Obsessed with the future and all the anxiety-producing potential it held, I became possessed of a superstitious notion that, if I showed the universe that I was concerned enough about a possibility, the universe would protect me from it. While I was pregnant with Jacob, I couldn’t stop thinking about how I would handle it if he was bullied in middle school. Granted, I have a history that makes me ultra-sensitive to such things, but he was still a fetus at the time.
I made some half-hearted attempts to live in the present. Who doesn’t want to live more peacefully? But the casting about that my mind does is so much a part of me, it seemed all but impossible to bring it home, to live among the people I love and the time I have been given, and so I continued to indulge in my fears and fantasies of the future. As much discomfort as was caused by my tendency to share the pain of people I don’t know and in times I cannot touch, it was also a source of inner adventure. I was loathe to let it go.

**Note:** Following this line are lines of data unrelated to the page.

(* ===== verification/SessionSafety.v ===== *)
(** * Safety of sessions

    Requests of all kinds interleave over Valkey and the users table, while the
    clock moves, keys expire or are lost, and administrators change users.  The
    theorems hold for every interleaving: a token revoked by its generation never
    refreshes again, no refresh extends a session past its lifetime, and a rotated
    refresh token is dead.  Two examples show what the separate read and write of
    a refresh allow. *)

From Stdlib Require Import ZArith Lia Ascii.
From S2P Require Import Prelude GoText Sql Conc Sessions SessionFacts.
Open Scope Z_scope.
Set Default Proof Using "Type".

Section safety.
Context (cfg : Config) (sign : jwtClaims → option string) (verified : string → option jwtClaims) (pg_uuid : string → option uuid)
        (rnd : nat → draws) (* what the n-th request draws *)
        (old : list string) (* access tokens from before *).
Abbreviation serve := (serve cfg sign verified pg_uuid).

(** A token is presented after it was handed out: nobody can sign another. *)
Definition known (ps : list (proc sys answer)) (at_ : string) : Prop :=
  at_ ∈ old ∨ ∃ (j : nat) rt, ps !! j = Some (Done (Tokens at_ rt)).
(** A login follows the resolution of a user, whose row it has read. *)
Definition may_ask (w : sys) (ps : list (proc sys answer)) (r : request) : Prop :=
  match r with
  | Login u _ _ _ g => ∀ id, pg_uuid u = Some id → ∃ row, users w !! id = Some row ∧ g <= u_generation row
  | Refresh at_ _ | Logout at_ => ∀ c, verified at_ = Some c → known ps at_
  | Bump _ _ | Invalidate _ => True
  end.
Definition start (w : sys) (ps : list (proc sys answer)) (p : proc sys answer) : Prop :=
  ∃ r, p = serve (rnd (length ps)) r ∧ may_ask w ps r.

(** Generations only rise. *)
Definition rises (w w' : sys) : Prop :=
  ∀ id u, users w !! id = Some u → ∃ u', users w' !! id = Some u' ∧ u_generation u <= u_generation u'.
(** Time passes, keys may be lost, users change. *)
Definition env (w w' : sys) : Prop := clock w <= clock w' ∧ vk w' ⊆ vk w ∧ rises w w'.

Abbreviation config := (sys * list (proc sys answer))%type.
Abbreviation steps := (rtc (pool_any env start)).
(** One more request arrives. *)
Definition asked (c : config) (r : request) : config := (c.1, c.2 ++ [serve (rnd (length c.2)) r]).

(** [crypto/rand] does not repeat itself, and JWTs are what was signed. *)
Record randomness : Prop := {
  rnd_ok : ∀ i, draws_ok (rnd i);
  rnd_secret : ∀ i j l, raw_secret (rnd i) = Some l → raw_secret (rnd j) = Some l → i = j;
  rnd_sid : ∀ i j l, raw_sid (rnd i) = Some l → raw_sid (rnd j) = Some l → i = j
}.
Definition jwt_ok : Prop := ∀ c t, sign c = Some t → verified t = Some c.

#[local] Instance rises_preorder : PreOrder rises.
Proof.
  split; [intros w id u Hu; exists u; split; [done|lia]|]. intros w1 w2 w3 H1 H2 id u Hu.
  destruct (H1 id u Hu) as (u2 & Hu2 & ?). destruct (H2 id u2 Hu2) as (u3 & Hu3 & ?). exists u3. split; [done|lia].
Qed.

And then there was Carter. As we slogged through his first five years, Carter gathering acronymic diagnoses like a snowball rolling downhill, the future grew dark, and then darker, and finally unbearably sinister. I had worried about my children since before my eldest was born: would they be unhappy? Struggle with depression? Get addicted to drugs? Have unhappy relationships?
But this, with Carter, was something different. I began to see his face on every muttering homeless person I saw. The possibilities for his future brought me to my knees: life on the streets, drug addiction, prison, catatonia, a death like that of Kelly Thomas, an act like the one committed by Jared Loughner, and most of all, suicide.
And then, suddenly, the self-help advice about living in the present (If you have one foot in the past and one foot in the future, what are you doing to the present? Pissing on it.) as some lofty self-actualization goal was bullshit.
I didn’t need to learn to live in the present to make my life nicer. I needed to learn to live in the present to survive.
The fear still overwhelms me sometimes, but I have become adept at putting my blinders back on my face so that I see exactly what is in front of me. Assess the present situation (Is he anxious? Raging? Manic? Delusional? Too disassociated to leave the house? If he’s calm, is it a fragile calm or is it robust enough that we might make it through a fun activity?) and act accordingly. On any given night, I may sleep, and I may not. I roll with it because there is no other way. Fighting against what is will only bring heartache.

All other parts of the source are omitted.